An ambulance came up the street, wailing, and pulled into the yard. Nathan went out to escort the EMT and Tinker swore when she saw who followed Nathan through the front door. "You? Damn, my luck is all bad today."
Jonnie Be Good was an elf wannabe; tall and slender, he wore his blond hair elf-long and had had his ears pointed back in the States. Why anyone would want to be an elf was beyond Tinker.
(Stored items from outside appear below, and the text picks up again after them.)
(** * plugin-dexscreener: the market-data client and its intent actions

    A shallow embedding of [src/service.ts] (the [DexScreenerService] class)
    and of the handlers of [src/actions.ts] that the verified properties are
    about, followed by the properties themselves.

    Modelling conventions.
    - Upstream payloads are taken at the types [src/types.ts] declares, with
      the shape alternatives that the code itself tests for (array or single
      object, field present or absent, body an array or not).  Where a
      method reads a field of the body, the body may also be [null], and
      the read then throws.
    - An asynchronous method is a computation over an explicit [World]: the
      wall clock, the instance field [lastRequestTime] and the list of
      requests sent so far, each with the time it left.  A computation
      either returns or throws; a thrown error keeps the state changes made
      before it, as in JavaScript.  [console.error] and [console.log] have
      no effect on what is modelled and are left out.
    - The upstream is a function from the number of requests sent so far
      and the request to an answer and the time the answer takes, which
      covers both a fixed service and one scripted call by call.
    - The numbers carried by a pair (volume, liquidity, counts) are finite
      JSON numbers and only their order matters here, so they are exact
      rationals; the difference of two of them has the sign of the exact
      difference, and the sum of two counts is rounded to a double
      ([js_add]).  [formatPrice], [formatPriceChange] and [formatUsdValue]
      depend on the binary64 representation and are modelled on IEEE-754
      doubles ([SpecFloat] of the standard library).
    - Strings are byte strings; [toLowerCase] and the character classes of
      the patterns act on ASCII, and what is proved about the pattern of
      the search action is proved for texts of ASCII characters.

    Layout: the service, the token-information and trending actions, the
    number formatters, the other actions, sample data, the contracts,
    then the proofs. *)

From Stdlib Require Import List String Ascii ZArith NArith QArith Bool Lia Lqa.
From Stdlib Require Import Sorting.Sorted Permutation.
From Stdlib Require Import Floats.SpecFloat.
From Stdlib Require Import DecimalString.
Import ListNotations.

Local Open Scope string_scope.
Local Open Scope list_scope.
Local Open Scope Z_scope.

(** String concatenation, kept apart from list append. *)
Infix "+++" := String.append (at level 60, right associativity).

(* ===================================================================== *)
(** * JavaScript built-ins used by the sources *)
(* ===================================================================== *)

Module Js.

(** [String.prototype.toLowerCase], on the ASCII letters. *)
Definition lower_ascii (c : ascii) : ascii :=
  let n := nat_of_ascii c in
  if andb (Nat.leb 65 n) (Nat.leb n 90) then ascii_of_nat (n + 32) else c.

Fixpoint toLowerCase (s : string) : string :=
  match s with
  | EmptyString => EmptyString
  | String c rest => String (lower_ascii c) (toLowerCase rest)
  end.

(** [Array.prototype.join]. *)
Definition join (sep : string) (parts : list string) : string :=
  String.concat sep parts.

(** [Array.prototype.includes] on an array of strings. *)
Definition includes (x : string) (xs : list string) : bool :=
  existsb (String.eqb x) xs.

(** [Array.prototype.slice(0, end)] for an integer [end]: a negative
    [end] counts from the end of the array. *)
Definition slice0 {A} (stop : Z) (xs : list A) : list A :=
  let len := Z.of_nat (List.length xs) in
  let k := if stop <? 0 then Z.max (len + stop) 0 else Z.min stop len in
  firstn (Z.to_nat k) xs.

(** [x || d] on an optional integer: [undefined] and [0] are falsy. *)
Definition int_or (x : option Z) (d : Z) : Z :=
  match x with
  | Some v => if v =? 0 then d else v
  | None => d
  end.

(** [x || 0] on an optional number. *)
Definition num_or0 (x : option Q) : Q :=
  match x with
  | Some v => if Qeq_bool v 0 then 0%Q else v
  | None => 0%Q
  end.

(** [a || b] on strings: [undefined] and the empty string are falsy. *)
Definition str_or (a : option string) (b : string) : string :=
  match a with
  | Some s => if String.eqb s "" then b else s
  | None => b
  end.

(** What an array position holds at run time: a value, [null] or
    [undefined]. *)
Inductive Slot (A : Type) : Type :=
| Value (a : A)
| Null
| Undefined.
Arguments Value {A} a.
Arguments Null {A}.
Arguments Undefined {A}.

(** [xs[0]]. *)
Definition first {A} (xs : list A) : Slot A :=
  match xs with
  | [] => Undefined
  | x :: _ => Value x
  end.

(** [slot !== null]. *)
Definition not_null {A} (s : Slot A) : bool :=
  match s with
  | Null => false
  | _ => true
  end.

Definition is_space (c : ascii) : bool :=
  let n := nat_of_ascii c in
  orb (Nat.eqb n 32) (andb (Nat.leb 9 n) (Nat.leb n 13)).

Definition is_digit (c : ascii) : bool :=
  let n := nat_of_ascii c in andb (Nat.leb 48 n) (Nat.leb n 57).

Definition digit_value (c : ascii) : Z := Z.of_nat (nat_of_ascii c) - 48.

Definition hex_value (c : ascii) : option Z :=
  let n := nat_of_ascii c in
  if andb (Nat.leb 48 n) (Nat.leb n 57) then Some (Z.of_nat n - 48)
  else if andb (Nat.leb 65 n) (Nat.leb n 70) then Some (Z.of_nat n - 55)
  else if andb (Nat.leb 97 n) (Nat.leb n 102) then Some (Z.of_nat n - 87)
  else None.

Fixpoint skip_spaces (s : string) : string :=
  match s with
  | String c rest => if is_space c then skip_spaces rest else s
  | EmptyString => s
  end.

(** The longest prefix of digits in the given radix, accumulated. *)
Fixpoint read_digits (radix : Z) (s : string) (acc : option Z) : option Z :=
  match s with
  | String c rest =>
      match hex_value c with
      | Some d =>
          if d <? radix
          then read_digits radix rest
                 (Some (match acc with Some a => a * radix + d | None => d end))
          else acc
      | None => acc
      end
  | EmptyString => acc
  end.

(** [parseInt(s)] without a radix: leading white space, an optional sign,
    an optional [0x] prefix; [None] is [NaN]. *)
Definition parseInt (s : string) : option Z :=
  let s1 := skip_spaces s in
  let '(neg, s2) :=
    match s1 with
    | String "-"%char rest => (true, rest)
    | String "+"%char rest => (false, rest)
    | _ => (false, s1)
    end in
  let magnitude :=
    match s2 with
    | String "0"%char (String "x"%char rest) => read_digits 16 rest None
    | String "0"%char (String "X"%char rest) => read_digits 16 rest None
    | _ => read_digits 10 s2 None
    end in
  option_map (fun v => if neg then - v else v) magnitude.

End Js.

Export Js(Slot, Value, Null, Undefined).

(* ===================================================================== *)
(** * Data model ([src/types.ts]) *)
(* ===================================================================== *)

Record DexScreenerTokenInfo := {
  address : string;
  name : string;
  symbol : string;
  decimals : Q
}.

Record TxnCount := { buys : Q; sells : Q }.

Record TxnWindows := {
  txns_m5 : TxnCount;
  txns_h1 : TxnCount;
  txns_h6 : TxnCount;
  txns_h24 : TxnCount
}.

(** The four windows of [volume] and of [priceChange]. *)
Record Windows := { h24 : Q; h6 : Q; h1 : Q; m5 : Q }.

Record Liquidity := { usd : option Q; base : Q; quote : Q }.

Record PairInfo := {
  imageUrl : option string;
  websites : option (list (string * string));
  socials : option (list (string * string))
}.

(** [DexScreenerPair].  The fields that the code reads through [?.] are
    optional here even where the interface declares them mandatory. *)
Module Pair.
Record t := mk {
  chainId : string;
  dexId : string;
  url : string;
  pairAddress : string;
  labels : option (list string);
  baseToken : DexScreenerTokenInfo;
  quoteToken : DexScreenerTokenInfo;
  priceNative : string;
  priceUsd : option string;
  txns : option TxnWindows;
  volume : option Windows;
  priceChange : option Windows;
  liquidity : option Liquidity;
  fdv : option Q;
  marketCap : option Q;
  pairCreatedAt : option Q;
  info : option PairInfo
}.
Let summary : Summary.t :=
  CustomReporter.make_summary (CustomReporter.this s) start endTime status.
Let reportPath : string :=
  path_join host [rootDir cfg; "reports"; "custom-report.json"].
Let summaryPath : string :=
  path_join host [rootDir cfg; "reports"; "summary.md"].
Let summaryMd : string :=
  CustomReporter.generateMarkdownSummary host (CustomReporter.this s) summary.

Hypothesis Hmkdir :
  fs_mkdir host (path_dirname host reportPath) h1 = (Normal tt, h2).

Ltac run_onEnd :=
  unfold CustomReporter.onEnd, bind, CustomReporter.new_Date,
    CustomReporter.get_this, CustomReporter.defined, CustomReporter.await_fs, ret;
  rewrite Hnow; cbn [CustomReporter.this CustomReporter.machine CustomReporter.console];
  rewrite Hstart, Hcfg;
  cbn [CustomReporter.this CustomReporter.machine CustomReporter.console];
  fold summary; fold reportPath; fold summaryPath; fold summaryMd;
  rewrite Hmkdir;
  cbn [CustomReporter.this CustomReporter.machine CustomReporter.console].

(** When the JSON report cannot be written, [onEnd] rejects there. *)
Lemma onEnd_rejects_at_report (e : IOError) (hf : H) :
  fs_writeFile host reportPath (JsonDocument summary) h2 = (Abrupt e, hf) ->
  CustomReporter.onEnd host status s
  = (Abrupt (Rejected e),
     {| CustomReporter.this := CustomReporter.this s;
        CustomReporter.machine := hf;
        CustomReporter.console := CustomReporter.console s |}).
Proof.
  intros Hwrite. run_onEnd. rewrite Hwrite. reflexivity.
Qed.
(** * aiva-vrs: the VRS identifier codec of src/generator.ts

    A shallow embedding of [normalizeChromosome], [generateVrsId],
    [isValidVrsId], [parseVrsId], [getChromosomeFromVrsId],
    [getSqlTableForVariant] and [buildVariantQuery], together with the
    primitives of the JavaScript runtime they call (string methods, the
    regular expression [/^ga4gh:VA:([^:]+):(.+)$/], SHA-512, base64).

    Strings.  A JavaScript string is a sequence of UTF-16 code units.  The
    embedding represents the code units 0..255 (Rocq's [ascii]); on such
    strings every operation below is the runtime's: [toLowerCase] follows
    the Unicode case mapping of the Latin-1 block, the hash is taken over
    the UTF-8 encoding, and the line terminators the [.] of a regular
    expression excludes are LF and CR (U+2028 and U+2029 lie outside the
    represented range). *)

From Stdlib Require Import ZArith Ascii String List Lia DecimalString.
From stdpp Require Import base gmap strings.
Import ListNotations.

Local Open Scope Z_scope.

(** ** JavaScript strings *)

Module JsString.

Definition code (c : ascii) : Z := Z.of_N (N_of_ascii c).
Definition of_code (z : Z) : ascii := ascii_of_N (Z.to_N z).

(** [s.startsWith(p)] *)
Fixpoint startsWith (p s : string) : bool :=
  match p, s with
  | EmptyString, _ => true
  | String a p', String b s' => if Ascii.eqb a b then startsWith p' s' else false
  | String _ _, EmptyString => false
  end.

(** [s.substring(n)] for [0 <= n]: the code units from index [n] on
    (all of them dropped when [n] exceeds the length). *)
Fixpoint substring (n : nat) (s : string) : string :=
  match n, s with
  | O, _ => s
  | S n', String _ s' => substring n' s'
  | S _, EmptyString => EmptyString
  end.

(** [ch.toLowerCase()] on one code unit below 256: A-Z, and the
    capitals U+00C0..U+00DE except the multiplication sign U+00D7,
    move up by 32; every other code unit of the block is unchanged. *)
Definition lowerChar (c : ascii) : ascii :=
  let z := code c in
  if ((65 <=? z) && (z <=? 90)) || ((192 <=? z) && (z <=? 222) && negb (z =? 215))
  then of_code (z + 32) else c.

Fixpoint toLowerCase (s : string) : string :=
  match s with
  | EmptyString => EmptyString
  | String c s' => String (lowerChar c) (toLowerCase s')
  end.

(** Every code unit of [s] satisfies [p]. *)
Fixpoint all (p : ascii -> bool) (s : string) : bool :=
  match s with
  | EmptyString => true
  | String c s' => p c && all p s'
  end.

(** [s.includes(sub)] as a proposition: [sub] occurs in [s]. *)
Definition includes (s sub : string) : Prop :=
  exists pre post, s = pre +:+ sub +:+ post.

(** [s.replace(/c/g, d)] for a one-character pattern. *)
Fixpoint replaceAll (c d : ascii) (s : string) : string :=
  match s with
  | EmptyString => EmptyString
  | String x s' => String (if Ascii.eqb x c then d else x) (replaceAll c d s')
  end.

(** [s.replace(/=+$/, '')]: the leftmost match of [=+$] is the maximal
    run of [=] that reaches the end of the string; it is removed. *)
Fixpoint stripTrailingEquals (s : string) : string :=
  match s with
  | EmptyString => EmptyString
  | String x s' =>
      match stripTrailingEquals s' with
      | EmptyString => if Ascii.eqb x "="%char then EmptyString else String x EmptyString
      | t => String x t
      end
  end.
(** * Trust-region constrained combinatorial optimisers

    A shallow embedding of

    - [comb_opt/trust_region/tr_manager_base.py]  (module [TrManager]),
    - [comb_opt/optimizers/genetic_algorithm.py]  (module [GA]),
    - [comb_opt/optimizers/multi_armed_bandit.py] (module [MAB]),

    followed by the properties established about them.

    Conventions.  Encoded samples are rows of integers ([list Z]): the
    tensors of the source hold category indices.  A Python exception is the
    outcome [Raise].  The global random generator of numpy is replaced by an
    explicit tape of draws that the random primitives consume; a tape that
    ends, or whose next entry is not a value the primitive can return, gives
    the outcome [NoDraw].  The [while] loops of the source run on a fuel of
    one more than the number of draws left, and stop with [NoDraw] when
    the tape cannot feed them.  Objective values are compared only in the genetic
    algorithm, where they are rationals ([Q]) so that a generation step runs
    inside Rocq; the bandit needs [exp], [ln] and [sqrt], so its objective
    values, rewards and weights are real numbers ([R]): rounding of the
    floating-point tensors is not modelled.  A float that numpy leaves at
    [inf] or [NaN] without raising is no real number: a call that computes
    one has the outcome [NotFinite]. *)

From Stdlib Require Import ZArith List Bool Lia QArith Qminmax Reals Lra String Sorted.
From stdpp Require Import gmap strings.
Import ListNotations.

Open Scope Z_scope.

(** ** Outcomes of a call *)

Inductive res (A : Type) : Type :=
| Ok (a : A)
| Raise
| NoDraw
| NotFinite.

Arguments Ok {A} a.
Arguments Raise {A}.
Arguments NoDraw {A}.
Arguments NotFinite {A}.

Definition res_bind {A B : Type} (m : res A) (k : A -> res B) : res B :=
  match m with
  | Ok a => k a
  | Raise => Raise
  | NoDraw => NoDraw
  | NotFinite => NotFinite
  end.

Definition of_option {A : Type} (o : option A) : res A :=
  match o with
  | Some a => Ok a
  | None => Raise
  end.

(** [assert c] of Python. *)
Definition py_assert (c : bool) : res unit :=
  if c then Ok tt else Raise.

(** A float that is a finite number when [c] holds, and [inf] or [NaN]
    otherwise. *)
Definition py_finite (c : bool) : res unit :=
  if c then Ok tt else NotFinite.

(** ** External collaborators *)

Definition sample : Type := list Z.

(** Modelled from the spec: the class [SearchSpace] (comb_opt/search_space)
    is not part of the sources; the record keeps the attributes the three
    modules read: dimensionality, the nominal/ordinal partition with the
    positions of each class, and the per-dimension category bounds.  The
    transform between structured and encoded samples is taken as the
    identity on encoded rows. *)
Record SearchSpace : Type := {
  num_dims : Z;
  num_nominal : Z;
  num_ordinal : Z;
  nominal_dims : list nat;
  ordinal_dims : list nat;
  nominal_lb : list Z;
  nominal_ub : list Z;
  ordinal_lb : list Z;
  ordinal_ub : list Z
}.

(** Modelled from the spec: the class [DataBuffer] (comb_opt/utils) is not
    part of the sources; it is the append-only observation store whose
    accessors [x] and [y] return all rows observed so far. *)
Record DataBuffer (Y : Type) : Type := {
  buf_x : list sample;
  buf_y : list Y
}.

Arguments buf_x {Y} _.
Arguments buf_y {Y} _.

Definition buffer_empty {Y : Type} : DataBuffer Y :=
  {| buf_x := []; buf_y := [] |}.

(** Modelled from the spec: [DataBuffer.append] adds the rows at the end. *)
Definition buffer_append {Y : Type} (b : DataBuffer Y) (x : list sample) (y : list Y)
  : DataBuffer Y :=
  {| buf_x := buf_x b ++ x; buf_y := buf_y b ++ y |}.

(** Modelled from the spec: [hamming_distance] (comb_opt/utils) with
    [normalize=False] is the count of coordinates differing between two
    samples. *)
Fixpoint hamming_distance (a b : sample) : Z :=
  match a, b with
  | u :: a', v :: b' => (if u =? v then 0 else 1) + hamming_distance a' b'
  | _, _ => 0
  end.

(** Positions at which [x] differs from [c]:
    [[i for i, x in enumerate(mask) if x]] with [mask = x != c]. *)
Fixpoint differing_from (i : nat) (x c : sample) : list nat :=
  match x, c with
  | u :: x', v :: c' =>
      if u =? v then differing_from (S i) x' c' else i :: differing_from (S i) x' c'
  | _, _ => []
  end.

(** * tr_manager_base.py *)

Module TrManager.

Record t : Type := {
  radii : gmap string Z;
  min_radii : gmap string Z;
  max_radii : gmap string Z;
  init_radii : gmap string Z;
  variable_types : list string;
  _center : option sample;
  search_space : SearchSpace;
  data_buffer : DataBuffer Q
}.

(** [__init__] *)
Definition init (ss : SearchSpace) : t :=
  {| radii := ∅; min_radii := ∅; max_radii := ∅; init_radii := ∅;
     variable_types := []; _center := None;
     search_space := ss; data_buffer := buffer_empty |}.

Definition set_center (m : t) (center : option sample) : res t :=
  match center with
  | None =>
      Ok {| radii := radii m; min_radii := min_radii m; max_radii := max_radii m;
            init_radii := init_radii m; variable_types := variable_types m;
            _center := None;
            search_space := search_space m; data_buffer := data_buffer m |}
  | Some c =>
      res_bind (py_assert (Z.of_nat (length c) =? num_dims (search_space m))) (fun _ =>
      Ok {| radii := radii m; min_radii := min_radii m; max_radii := max_radii m;
            init_radii := init_radii m; variable_types := variable_types m;
            _center := Some c;
            search_space := search_space m; data_buffer := data_buffer m |})
  end.

(** The property [center]: a copy of the stored centre. *)
Definition center (m : t) : option sample := _center m.

Definition register_radius (m : t) (variable_type : string)
    (min_radius max_radius init_radius : Z) : res t :=
  res_bind (py_assert ((min_radius <? init_radius) && (init_radius <=? max_radius))) (fun _ =>
  Ok {| radii := <[variable_type := init_radius]> (radii m);
        min_radii := <[variable_type := min_radius]> (min_radii m);
        max_radii := <[variable_type := max_radius]> (max_radii m);
        init_radii := <[variable_type := init_radius]> (init_radii m);
        variable_types := variable_types m ++ [variable_type];
        _center := _center m;
        search_space := search_space m; data_buffer := data_buffer m |}).

Definition append (m : t) (x : list sample) (y : list Q) : t :=
  {| radii := radii m; min_radii := min_radii m; max_radii := max_radii m;
     init_radii := init_radii m; variable_types := variable_types m;
     _center := _center m;
     search_space := search_space m;
     data_buffer := buffer_append (data_buffer m) x y |}.

(** The loop of [restart_tr]:
    [for var_type in self.variable_types: self.radii[var_type] = self.init_radii[var_type]]. *)
Fixpoint reset_radii (vts : list string) (init : gmap string Z) (r : gmap string Z)
  : res (gmap string Z) :=
  match vts with
  | [] => Ok r
  | v :: vts' =>
      res_bind (of_option (init !! v)) (fun i =>
      reset_radii vts' init (<[v := i]> r))
  end.

Definition restart_tr (m : t) : res t :=
  res_bind (reset_radii (variable_types m) (init_radii m) (radii m)) (fun r =>
  Ok {| radii := r; min_radii := min_radii m; max_radii := max_radii m;
        init_radii := init_radii m; variable_types := variable_types m;
        _center := None;
        search_space := search_space m; data_buffer := buffer_empty |}).

Definition get_nominal_radius (m : t) : res Z :=
  if num_nominal (search_space m) =? 1 then Ok 1
  else
    res_bind (py_assert (bool_decide (is_Some (radii m !! "nominal")))) (fun _ =>
    of_option (radii m !! "nominal")).

(** The calls of the base class that change a manager. *)
Inductive call : Type :=
| CSetCenter (center : option sample)
| CRegisterRadius (variable_type : string) (min_radius max_radius init_radius : Z)
| CAppend (x : list sample) (y : list Q)
| CRestartTr.

Definition run_call (m : t) (c : call) : res t :=
  match c with
  | CSetCenter ce => set_center m ce
  | CRegisterRadius v lo hi i => register_radius m v lo hi i
  | CAppend x y => Ok (append m x y)
  | CRestartTr => restart_tr m
  end.

(** A history of calls on a manager; a call that raises leaves the manager
    as it was (its caller sees the exception, the object is unchanged). *)
Fixpoint run (m : t) (cs : list call) : t :=
  match cs with
  | [] => m
  | c :: cs' =>
      match run_call m c with
      | Ok m' => run m' cs'
      | _ => run m cs'
      end
  end.

(** Whether a call is a registration of the radius "nominal" that passes
    the assertion of [register_radius]. *)
Definition registers_nominal (c : call) : bool :=
  match c with
  | CRegisterRadius v lo hi i =>
      bool_decide (v = "nominal"%string) && ((lo <? i) && (i <=? hi))
  | _ => false
  end.

(** The radius that the last successful registration of "nominal" in a
    history of calls gave, starting from [acc]. *)
Fixpoint last_nominal (cs : list call) (acc : option Z) : option Z :=
  match cs with
  | [] => acc
  | c :: cs' =>
      last_nominal cs'
        (match c with
         | CRegisterRadius _ _ _ init_radius =>
             if registers_nominal c then Some init_radius else acc
         | _ => acc
         end)
  end.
True, the living forever came in handy, but their society sucked; the lower castes seemed practically enslaved by the castes above them, and they were all elegant nose-in-the-air snobs.
Odd, she usually thought of Jonnie Be Good as a good-looking slimewad—apparently after a few minutes' exposure to Windwolf's level of beauty, Jonnie seemed ugly as wood-grain, self-stick wallpaper.
Jonnie smirked and grabbed his crotch. "Oh, bite me."
Add stupid to ugly. Tinker sidestepped quickly to block Nathan; she didn't want Jonnie squashed before he had a chance to treat Windwolf. "I've got a chewed-up hand, and there's a guy really messed up in my workshop. Don't touch the spell I've got set up—it's keeping him stable."
"I like the shirt," Jonnie murmured, squeezing between her and Nathan instead of going around, and made it an excuse to slide his hand over her bare stomach.
"Watch the hands," Nathan rumbled, continuing his big-brother routine. Between him and Oilcan, it was no wonder she didn't date—not that there was anyone she wanted to date. Pittsburgh had a stunning lack of young male humans who weren't buttheads. And while elves were pretty, she had yet to meet one that didn't treat her like a subspecies.
Nathan glowered at Jonnie until the paramedic had disappeared into her workshop. "I'll take a look around. Make sure the wargs are all dead."
"That shotgun will only piss them off," she said, and pulled the dent-mender magnet off the wall. "Here, take this."
Because she spent most of her time at the scrap yard, either working or tinkering, she had her laundry machines hooked up in the small, second bedroom. She kept her clean clothes split roughly in half between her loft and a dresser in her workshop. She was annoyed, but not surprised, to find Jonnie pawing through her panties when she walked in.
He had the balls to act like nothing was wrong. He held up a pair of black silk panties. "Very nice."